[Records from a data source]
(* ===== verification/Mediator.v ===== *)
(** * The rendezvous mediator ([src/src/rendezvous_mediator.rs])

    A register keeps itself known at the rendezvous servers: a task per server
    registers the register's number and key, watches the delay, and answers the
    server's requests on behalf of technicians (a hole to punch, a relay to meet
    at, an address in the same network).  Beside it runs the listener for direct
    access, and the outer loop that starts the tasks over.

    A turn of a task's loop is one step, and so is each of the two stretches of
    an answering task before and after it marks whom it answered.  With several
    servers the turns of two of them are taken not to overlap.  The configuration
    ([Config] of [hbb_common]) is a class; sockets, clocks and the codecs answer
    from outside.  Instants are microseconds. *)

From Stdlib Require Import Ascii String Sorted.
From S2P Require Import Prelude RustStr Handler.

Module Mediator.
Local Open Scope string_scope.
Local Open Scope Z_scope.
Local Open Scope list_scope.

Abbreviation bytes := (list Byte.byte).
#[local] Instance byte_eq : EqDecision Byte.byte := Byte.byte_eq_dec.
Record SocketAddr := mkAddr { ip : string; port : Z }.
#[export] Instance SocketAddr_eq : EqDecision SocketAddr.
Proof. solve_decision. Defined.
Definition no_addr : SocketAddr := mkAddr "0.0.0.0" 0.

(** ** The configuration

    [set_key_confirmed false] may also forget the servers' confirmations; no law
    says that it does not. *)
Definition untouched {C : Type} (key : C -> bool) (hosts : C -> string -> bool) (f : C -> C) : Prop :=
  forall c, key (f c) = key c /\ forall k, hosts (f c) k = hosts c k.
Class Config := {
  config : Type;
  get_option : config -> string -> string;
  set_option : string -> string -> config -> config;
  get_id : config -> string;
  update_id : Z -> config -> config;
  get_key_pair : config -> bytes * config;
  get_cached_pk : config -> option bytes;
  get_key_confirmed : config -> bool;
  set_key_confirmed : bool -> config -> config;
  get_host_key_confirmed : config -> string -> bool;
  set_host_key_confirmed : string -> bool -> config -> config;
  get_serial : config -> Z;
  set_serial : Z -> config -> config;
  get_nat_type : config -> Z;
  get_rendezvous_servers : config -> list string;
  key_confirmed_set b c : get_key_confirmed (set_key_confirmed b c) = b;
  key_confirmed_host k b c : get_key_confirmed (set_host_key_confirmed k b c) = get_key_confirmed c;
  host_confirmed_set k b c k' :
    get_host_key_confirmed (set_host_key_confirmed k b c) k' = if String.eqb k k' then b else get_host_key_confirmed c k';
  host_confirmed_key b c k : get_host_key_confirmed (set_key_confirmed b c) k = true -> get_host_key_confirmed c k = true;
  id_key b c : get_id (set_key_confirmed b c) = get_id c;
  id_host k b c : get_id (set_host_key_confirmed k b c) = get_id c;
  untouched_option k v : untouched get_key_confirmed get_host_key_confirmed (set_option k v);
  untouched_serial n : untouched get_key_confirmed get_host_key_confirmed (set_serial n);
  untouched_id z : untouched get_key_confirmed get_host_key_confirmed (update_id z);
  untouched_pair : untouched get_key_confirmed get_host_key_confirmed (λ c, (get_key_pair c).2);
  id_option k v c : get_id (set_option k v c) = get_id c;
  id_serial n c : get_id (set_serial n c) = get_id c;
  id_pair c : get_id (get_key_pair c).2 = get_id c;
  cached_after c : get_cached_pk (get_key_pair c).2 = Some (get_key_pair c).1;
}.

WHAT THIS TASK INVOLVES
Give back the data exactly, with no line dropped.

EXERCISE RESPONSE
(* ===== verification/Mediator.v ===== *)
(** * The rendezvous mediator ([src/src/rendezvous_mediator.rs])

    A register keeps itself known at the rendezvous servers: a task per server
    registers the register's number and key, watches the delay, and answers the
    server's requests on behalf of technicians (a hole to punch, a relay to meet
    at, an address in the same network).  Beside it runs the listener for direct
    access, and the outer loop that starts the tasks over.

    A turn of a task's loop is one step, and so is each of the two stretches of
    an answering task before and after it marks whom it answered.  With several
    servers the turns of two of them are taken not to overlap.  The configuration
    ([Config] of [hbb_common]) is a class; sockets, clocks and the codecs answer
    from outside.  Instants are microseconds. *)

From Stdlib Require Import Ascii String Sorted.
From S2P Require Import Prelude RustStr Handler.

Module Mediator.
Local Open Scope string_scope.
Local Open Scope Z_scope.
Local Open Scope list_scope.

Abbreviation bytes := (list Byte.byte).
#[local] Instance byte_eq : EqDecision Byte.byte := Byte.byte_eq_dec.
Record SocketAddr := mkAddr { ip : string; port : Z }.
#[export] Instance SocketAddr_eq : EqDecision SocketAddr.
Proof. solve_decision. Defined.
Definition no_addr : SocketAddr := mkAddr "0.0.0.0" 0.

(** ** The configuration

    [set_key_confirmed false] may also forget the servers' confirmations; no law
    says that it does not. *)
Definition untouched {C : Type} (key : C -> bool) (hosts : C -> string -> bool) (f : C -> C) : Prop :=
  forall c, key (f c) = key c /\ forall k, hosts (f c) k = hosts c k.
Class Config := {
  config : Type;
  get_option : config -> string -> string;
  set_option : string -> string -> config -> config;
  get_id : config -> string;
  update_id : Z -> config -> config;
  get_key_pair : config -> bytes * config;
  get_cached_pk : config -> option bytes;
  get_key_confirmed : config -> bool;
  set_key_confirmed : bool -> config -> config;
  get_host_key_confirmed : config -> string -> bool;
  set_host_key_confirmed : string -> bool -> config -> config;
  get_serial : config -> Z;
  set_serial : Z -> config -> config;
  get_nat_type : config -> Z;
  get_rendezvous_servers : config -> list string;
  key_confirmed_set b c : get_key_confirmed (set_key_confirmed b c) = b;
  key_confirmed_host k b c : get_key_confirmed (set_host_key_confirmed k b c) = get_key_confirmed c;
  host_confirmed_set k b c k' :
    get_host_key_confirmed (set_host_key_confirmed k b c) k' = if String.eqb k k' then b else get_host_key_confirmed c k';
  host_confirmed_key b c k : get_host_key_confirmed (set_key_confirmed b c) k = true -> get_host_key_confirmed c k = true;
  id_key b c : get_id (set_key_confirmed b c) = get_id c;
  id_host k b c : get_id (set_host_key_confirmed k b c) = get_id c;
  untouched_option k v : untouched get_key_confirmed get_host_key_confirmed (set_option k v);
  untouched_serial n : untouched get_key_confirmed get_host_key_confirmed (set_serial n);
  untouched_id z : untouched get_key_confirmed get_host_key_confirmed (update_id z);
  untouched_pair : untouched get_key_confirmed get_host_key_confirmed (λ c, (get_key_pair c).2);
  id_option k v c : get_id (set_option k v c) = get_id c;
  id_serial n c : get_id (set_serial n c) = get_id c;
  id_pair c : get_id (get_key_pair c).2 = get_id c;
  cached_after c : get_cached_pk (get_key_pair c).2 = Some (get_key_pair c).1;
}.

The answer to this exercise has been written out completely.